Au­thor delves into SA cash-heist wave

Weekend Post (South Africa) - - NEWS - BAR­BARA HOLLANDS

SHE was a founder mem­ber and co-ex­ec­u­tive pro­ducer of the SABC’s hard-hit­ting Spe­cial As­sign­ment for nine years, but now the for­mer face of the in­ves­tiga­tive news show, An­neliese Burgess, lives in sleepy Sun­rise-on-Sea east near East London where she has writ­ten Heist! South Africa’s Cash-In-Tran­sit Epi­demic Un­cov­ered.
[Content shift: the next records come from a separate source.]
(** * Gift-Card-Wallet: the session and authenticated-request layer

    A shallow embedding of [src/services/api.ts] (the axios instance, its two
    interceptors and the service facades) and of [src/context/AuthContext.tsx]
    (bootstrap, signIn, signUp, signOut), followed by the properties of the
    specification that concern them.

    Asynchronous functions are written in a small free monad [Prog] whose
    nodes are the operations the JavaScript code awaits (an AsyncStorage call,
    an HTTP call) and the React state setters.  Two interpreters give them a
    meaning: [run] executes one operation to completion against a transport
    oracle, [exec] executes a pool of operations whose suspension points
    interleave along an explicit schedule.  AsyncStorage calls always
    succeed here; the only exceptions are axios errors. *)

From stdpp Require Import gmap strings list.

Local Open Scope string_scope.
Local Open Scope list_scope.
Local Open Scope nat_scope.
Local Open Scope stdpp_scope.

(** ** Data *)

(** Base URL for the API ([API_URL] in api.ts). *)
Definition API_URL : string := "http://10.0.2.2:8000".

Inductive Method := GET | POST | PUT.

(** [userData: any] of [signUp]/[register]: the two fields the session layer
    reads, and the remaining form fields. *)
Record UserData := mkUserData {
  username : string;
  password : string;
  fields : gmap string string
}.

(** Payload of a request: nothing, the literal [{}], a [FormData] (an ordered
    list of appended pairs), or a JSON object. *)
Inductive Body :=
| NoBody
| EmptyObject
| FormData (entries : list (string * string))
| Json (userData : UserData)
| JsonObject (obj : gmap string string).

(** An axios request config. *)
Record Config := mkConfig {
  method : Method;
  baseURL : string;
  url : string;
  headers : gmap string string;
  body : Body
}.

(** [response.data]: the two fields of a token response, and the rest of the
    JSON body (a profile, a list of cards, ...), which this layer never
    inspects. *)
Record Data := mkData {
  access_token : string;
  refresh_token : string;
  rest : string
}.

Record Response := mkResponse {
  status : nat;
  data : Data
}.

(** An axios error: the config of the failed request and, when the server
    answered, the response.  [response = None] is a network error. *)
Record AxiosError := mkError {
  config : Config;
  response : option Response
}.

(** What a settled axios call hands to the code that awaited it. *)
Definition Settled : Type := Response + AxiosError.

(** JavaScript truthiness of a [string | null]: [null] and the empty string
    are falsy. *)
Definition truthy (v : option string) : bool :=
  match v with
  | Some s => negb (String.eqb s "")
  | None => false
  end.

(** A [string | null] inside a template literal. *)
Definition interpolate (v : option string) : string := default "null" v.

(** [config.headers.Authorization = value]. *)
Definition set_Authorization (value : string) (c : Config) : Config :=
  mkConfig (method c) (baseURL c) (url c) (<["Authorization" := value]> (headers c)) (body c).

(** [error.response && error.response.status === 401]. *)
Definition is_401 (error : AxiosError) : bool :=
  match response error with
  | Some r => bool_decide (status r = 401)
  | None => false
  end.

(** ** Asynchronous programs *)

(** The React state of [AuthProvider]. *)
Record Session := mkSession {
  user : option Data;
  isLoading : bool;
  isSignedIn : bool
}.

(** An [async] function body.  [GetItem], [SetItem], [RemoveItem] and [Http]
    are awaited: the function is suspended there until the storage or the
    network answers.  The three setters are synchronous. *)
Inductive Prog (R : Type) : Type :=
| Ret (r : R)
| Throw (error : AxiosError)
| GetItem (key : string) (k : option string -> Prog R)
| SetItem (key value : string) (k : Prog R)
| RemoveItem (key : string) (k : Prog R)
| Http (request : Config) (k : Settled -> Prog R)
| SetUser (u : option Data) (k : Prog R)
| SetIsLoading (b : bool) (k : Prog R)
| SetIsSignedIn (b : bool) (k : Prog R).

Arguments Ret {R} r.
Arguments Throw {R} error.
Arguments GetItem {R} key k.
Arguments SetItem {R} key value k.
Arguments RemoveItem {R} key k.
Arguments Http {R} request k.
Arguments SetUser {R} u k.
Arguments SetIsLoading {R} b k.
Arguments SetIsSignedIn {R} b k.

(** [await p] followed by the rest of the function. *)
Fixpoint Prog_bind {A B : Type} (f : A -> Prog B) (p : Prog A) : Prog B :=
  match p with
  | Ret r => f r
  | Throw e => Throw e
  | GetItem key k => GetItem key (fun v => Prog_bind f (k v))
  | SetItem key value k => SetItem key value (Prog_bind f k)
  | RemoveItem key k => RemoveItem key (Prog_bind f k)
  | Http request k => Http request (fun s => Prog_bind f (k s))
  | SetUser u k => SetUser u (Prog_bind f k)
  | SetIsLoading b k => SetIsLoading b (Prog_bind f k)
  | SetIsSignedIn b k => SetIsSignedIn b (Prog_bind f k)
  end.

#[global] Instance Prog_mret : MRet Prog := @Ret.
#[global] Instance Prog_mbind : MBind Prog := @Prog_bind.

(** [try { p } catch (e) { h e }]. *)
Fixpoint try_catch {R : Type} (p : Prog R) (h : AxiosError -> Prog R) : Prog R :=
  match p with
  | Ret r => Ret r
  | Throw e => h e
  | GetItem key k => GetItem key (fun v => try_catch (k v) h)
  | SetItem key value k => SetItem key value (try_catch k h)
  | RemoveItem key k => RemoveItem key (try_catch k h)
  | Http request k => Http request (fun s => try_catch (k s) h)
  | SetUser u k => SetUser u (try_catch k h)
  | SetIsLoading b k => SetIsLoading b (try_catch k h)
  | SetIsSignedIn b k => SetIsSignedIn b (try_catch k h)
  end.

(** [try { p } finally { f }]: [f] runs on both exits, then the completion
    of [p] (value or exception) is restored. *)
Fixpoint try_finally {R : Type} (p : Prog R) (f : Prog unit) : Prog R :=
  match p with
  | Ret r => Prog_bind (fun _ => Ret r) f
  | Throw e => Prog_bind (fun _ => Throw e) f
  | GetItem key k => GetItem key (fun v => try_finally (k v) f)
  | SetItem key value k => SetItem key value (try_finally k f)
  | RemoveItem key k => RemoveItem key (try_finally k f)
  | Http request k => Http request (fun s => try_finally (k s) f)
  | SetUser u k => SetUser u (try_finally k f)
  | SetIsLoading b k => SetIsLoading b (try_finally k f)
  | SetIsSignedIn b k => SetIsSignedIn b (try_finally k f)
  end.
Since mov­ing to the coast Burgess has not slipped into a lethar­gic, sea­side ex­is­tence, nor has her jour­nal­is­tic drive been dulled.

In fact her re­cently launched book, which delves into the in­iq­ui­tous heart of these crimes is metic­u­lously in­ves­ti­gated and writ­ten with the story-telling skill of a great in­ves­tiga­tive jour­nal­ist.

Her book dubs cash-in-tran­sit heists as “a na­tional crime emer­gency”.

“This is not ran­dom crime,” said Burgess, who was born in Indwe and landed up liv­ing back in the re­gion six years ago.

“It is highly or­gan­ised and highly lu­cra­tive and astro­nom­i­cal amounts of money just dis­ap­pear into the crim­i­nal econ­omy.”

She said one of the most shock­ing out­comes of her in­ves­ti­ga­tion was how lit­tle of the stolen money was found.

“In the 10 heists fea­tured in my book, al­most half-a-bil­lion rands was net­ted. Of that, only about R33-mil­lion was ever re­cov­ered and R14-mil­lion of that was sub­se­quently re-stolen from a police vault.”

An­other alarm­ing up­shot of her probe was the fact that mem­bers of the police were com­plicit in seven of the 10 heists she wrote about.

In one heist where R104-mil­lion was stolen in Wit­bank, the gang leader was a police de­tec­tive. “He was one of the first re­spon­ders at the crime scene, tak­ing state­ments and pre­tend­ing to be a police of­fi­cer when he was in fact the master­mind be­hind the whole thing . . . the in­volve­ment of police in this crime is deep.”

And, while she refers to her book as an un­cov­er­ing rather than an ex­posé, Burgess said she also wanted to write a “rol­lick­ing cops and rob­bers story”.

“I wanted it to be a good read in the ‘true crime’ genre. My favourite part of the book is the ac­counts of the cops and pros­e­cu­tors who bring these crim­i­nals to book.”